Community and environment – Kwale Operations

Following the late arrival of the rainy season, farmers participating in the
Company’s agricultural livelihood programs in Kwale, implemented through the
PAVI farmers’ cooperative, commenced harvesting of cotton, soybean,
sunflower, pearl millet, groundnuts and sorghum, with a strong yield
expected.  Disbursement of funds for tertiary scholarships also commenced
during the quarter.

Implementation of identified projects by the Msambweni, Lunga and Likoni
Community Development Agreement Committees (CDACs) continued with considerable
progress made on several infrastructure projects.  As the CDACs have now been
in place for over a year, a review of their respective operation is underway,
the outcomes of which will guide enhancements for future implementation. 

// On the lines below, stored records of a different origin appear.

(** * DANet (dual attention network) of PaddleSeg: model and verification

    Shallow embedding of [dygraph/paddleseg/models/danet.py]: the position
    attention module [PAM], the channel attention module [CAM], the dual
    attention head [DAHead] and the network [DANet].

    Modelling conventions.
    - A tensor is its shape and its elements in row-major order.  The elements
      are the numbers of an arithmetic [Arith]: the operations of float32
      arithmetic that the module uses (constants, +, -, *, /, exp, max, the
      comparison <=) and the predicates "is finite" and "is NaN".  Statements
      about shapes, errors and effects are proved for every arithmetic.
      Statements about values are proved for every arithmetic that obeys
      [Float_laws], laws of IEEE arithmetic that do not depend on how results
      are rounded: NaN propagates, 0 * x is 0 for finite x and NaN otherwise,
      0 + x is x, and the operations are monotone.  The sign of zero is not
      represented.
    - Two arithmetics are defined.  [real_arith] is the field of real numbers:
      what the module computes when nothing is rounded and nothing overflows.
      [float_arith] has the two infinities, NaN and float32's overflow
      threshold; rounding of results within range is not represented in it.
    - A framework operator that Paddle rejects on ill-shaped operands returns
      [Raise]; Python exceptions are values of [exn].
    - Stateful code (the random generator read by dropout and by the
      initialisers, the filesystem, the calls made to the checkpoint loader)
      runs in the monad [M] over a [world].
    - [ConvBNReLU], the backbone, [resize_bilinear] and the checkpoint loader
      are not defined in this file of the repository; they are the fields of
      the interfaces [Blocks] and [Loader].  The running statistics that a
      batch-normalisation layer updates in training mode are state of those
      blocks and are not represented. *)

From Stdlib Require Import String Bool Arith PeanoNat ZArith Lia Reals Lra List.
Import ListNotations.

Set Implicit Arguments.

(* ================================================================== *)
(** * Python values: exceptions and results *)

Inductive exn : Type :=
| Exception (msg : string)          (* raise Exception(msg) *)
| IndexError                        (* list index out of range *)
| TypeError                         (* e.g. iterating over None *)
| ValueError                        (* e.g. unpacking a shape of the wrong rank *)
| InvalidArgument (op : string).    (* a framework operator rejecting its operands *)

Inductive result (A : Type) : Type :=
| Ok (a : A)
| Raise (e : exn).

Arguments Ok {A} a.
Arguments Raise {A} e.

Definition rbind {A B} (r : result A) (f : A -> result B) : result B :=
  match r with
  | Ok a => f a
  | Raise e => Raise e
  end.

Declare Scope result_scope.
Delimit Scope result_scope with result.
Notation "x <~ r ;; k" := (rbind r (fun x => k))
  (at level 61, r at next level, right associativity) : result_scope.

(** [l[i]] with Python's negative indices. *)
Definition py_index {A} (l : list A) (i : Z) : result A :=
  let n := Z.of_nat (length l) in
  let j := if (i <? 0)%Z then (n + i)%Z else i in
  if ((0 <=? j) && (j <? n))%Z then
    match nth_error l (Z.to_nat j) with
    | Some a => Ok a
    | None => Raise IndexError
    end
  else Raise IndexError.

(** [[f(a) for a in l]] for a fallible [f]: the first failure is raised. *)
Fixpoint rmap {A B} (f : A -> result B) (l : list A) : result (list B) :=
  match l with
  | [] => Ok []
  | a :: l' =>
      (b <~ f a ;; bs <~ rmap f l' ;; Ok (b :: bs))%result
  end.

(* ================================================================== *)
(** * Arithmetic on tensor elements *)

(** The numbers a float32 tensor holds and the operations on them that the
    module and the framework operators it calls perform. *)
Class Arith : Type := {
  num : Type;
  fzero : num;
  (** the number that stands for a real constant or sample *)
  of_real : R -> num;
  fadd : num -> num -> num;
  fsub : num -> num -> num;
  fmul : num -> num -> num;
  fdiv : num -> num -> num;
  fexp : num -> num;
  fmax : num -> num -> num;
  (** the comparison [<=]; it is false when an operand is NaN *)
  fle : num -> num -> Prop;
  (** neither an infinity nor NaN *)
  is_finite : num -> Prop;
  is_nan : num -> Prop
}.

(** Laws of IEEE arithmetic, whatever the rounding of results within range. *)
Class Float_laws (A : Arith) : Prop := {
  finite_not_nan : forall a : num, is_finite a -> ~ is_nan a;
  fzero_not_nan : ~ is_nan fzero;
  (** adding zero and multiplying zero by a finite number are exact;
      0 * inf and 0 * NaN are NaN *)
  fadd_zero_l : forall a : num, fadd fzero a = a;
  fmul_zero_finite : forall a : num, is_finite a -> fmul fzero a = fzero;
  fmul_zero_other : forall a : num, ~ is_finite a -> is_nan (fmul fzero a);
  (** NaN propagates *)
  fadd_nan : forall a b : num, is_nan a \/ is_nan b -> is_nan (fadd a b);
  fsub_nan : forall a b : num, is_nan a \/ is_nan b -> is_nan (fsub a b);
  fdiv_nan : forall a b : num, is_nan a \/ is_nan b -> is_nan (fdiv a b);
  fexp_nan : forall a : num, is_nan a -> is_nan (fexp a);
  (** the comparison is a preorder on the numbers that are not NaN *)
  fle_refl : forall a : num, ~ is_nan a -> fle a a;
  fle_trans : forall a b c : num, fle a b -> fle b c -> fle a c;
  (** max returns one of its operands, an upper bound of both when neither is
      NaN *)
  fmax_in : forall a b : num, fmax a b = a \/ fmax a b = b;
  fmax_ub : forall a b : num,
      ~ is_nan a -> ~ is_nan b -> fle a (fmax a b) /\ fle b (fmax a b);
  (** sums and exponentials of numbers are not negative *)
  fadd_nonneg : forall a b : num, fle fzero a -> fle fzero b -> fle fzero (fadd a b);
  fexp_nonneg : forall a : num, ~ is_nan (fexp a) -> fle fzero (fexp a);
  (** rounding is monotone: so are the operations, where they return numbers *)
  fsub_le_l : forall a b c : num,
      fle a b -> ~ is_nan (fsub a c) -> ~ is_nan (fsub b c) ->
      fle (fsub a c) (fsub b c);
  fsub_le_r : forall a b c : num,
      fle a b -> ~ is_nan (fsub c a) -> ~ is_nan (fsub c b) ->
      fle (fsub c b) (fsub c a);
  fexp_le : forall a b : num, fle a b -> fle (fexp a) (fexp b);
  fdiv_le : forall a b c : num,
      fle a b -> fle fzero c -> ~ is_nan (fdiv a c) -> ~ is_nan (fdiv b c) ->
      fle (fdiv a c) (fdiv b c)
}.

(** ** The real numbers *)

Definition real_arith : Arith :=
  {| num := R;
     fzero := 0%R;
     of_real := fun r => r;
     fadd := Rplus;
     fsub := Rminus;
     fmul := Rmult;
     fdiv := Rdiv;
     fexp := exp;
     fmax := Rmax;
     fle := Rle;
     is_finite := fun _ => True;
     is_nan := fun _ => False |}.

Indigenous legumes, grass seed and manure continued to be sourced from local
community groups for use in rehabilitation activities on the mined-out
sections of the South Dune and the Central Dune.  Propagation of indigenous
trees in the Kwale Operations nursery to use in rehabilitation areas is
ongoing.

Community and environment – Toliara Project

All community training programs and social infrastructure projects remain on
hold while the Company’s on-ground activities are suspended. 

BUSINESS DEVELOPMENT

Toliara Project development – Madagascar

Discussions with the Government of Madagascar on fiscal terms, and lifting of
its on-ground suspension, continued to advance in the quarter with positive
progress made.

A Final Investment Decision (FID) to proceed with construction of the Toliara
Project remains subject to lifting of the suspension and fiscal terms being
agreed with the Government of Madagascar.  Once these two key milestones are
achieved, there will be approximately 11 months’ work to complete prior to
reaching FID, including finalisation of funding, completion of land
acquisition, conclusion of major construction contracts and entry of offtake
agreements with customers.  Contact with major EPCM consultants, construction
contractors and equipment suppliers has been maintained in readiness to
accelerate progress when conditions support.  Assessment of potential funding
options for the Toliara Project also progressed during the quarter.

The Toliara Rare Earths Concept Study, which will assess the commercial
potential of the monazite contained in the Toliara Project’s Ranobe Mineral
Resources estimate, continued to progress and is now scheduled for completion
in the March 2023 quarter.

Total expenditure on the Toliara Project for the quarter increased to US$2.0
million (last quarter: US$1.0 million), with increased spend on the Rare
Earths Concept Study and government relations activities.

Kwale mine life extension

Implementation of the Bumamani Project continued during the quarter and mining
activities on the Kwale North Dune remain on schedule to commence in March
2023.  The Bumamani Project deposits, which include the Kwale North Dune,
will be mined concurrently with the Kwale South Dune deposit to maximise
mining rates and better manage tailings, and are expected to extend Kwale
Operations mine life by 13 months to late 2024.  Expenditure on the Bumamani
Project during the quarter was US$9.2 million (last quarter: US$0.1 million)
with land acquisition, earthworks and procurement activities taking place.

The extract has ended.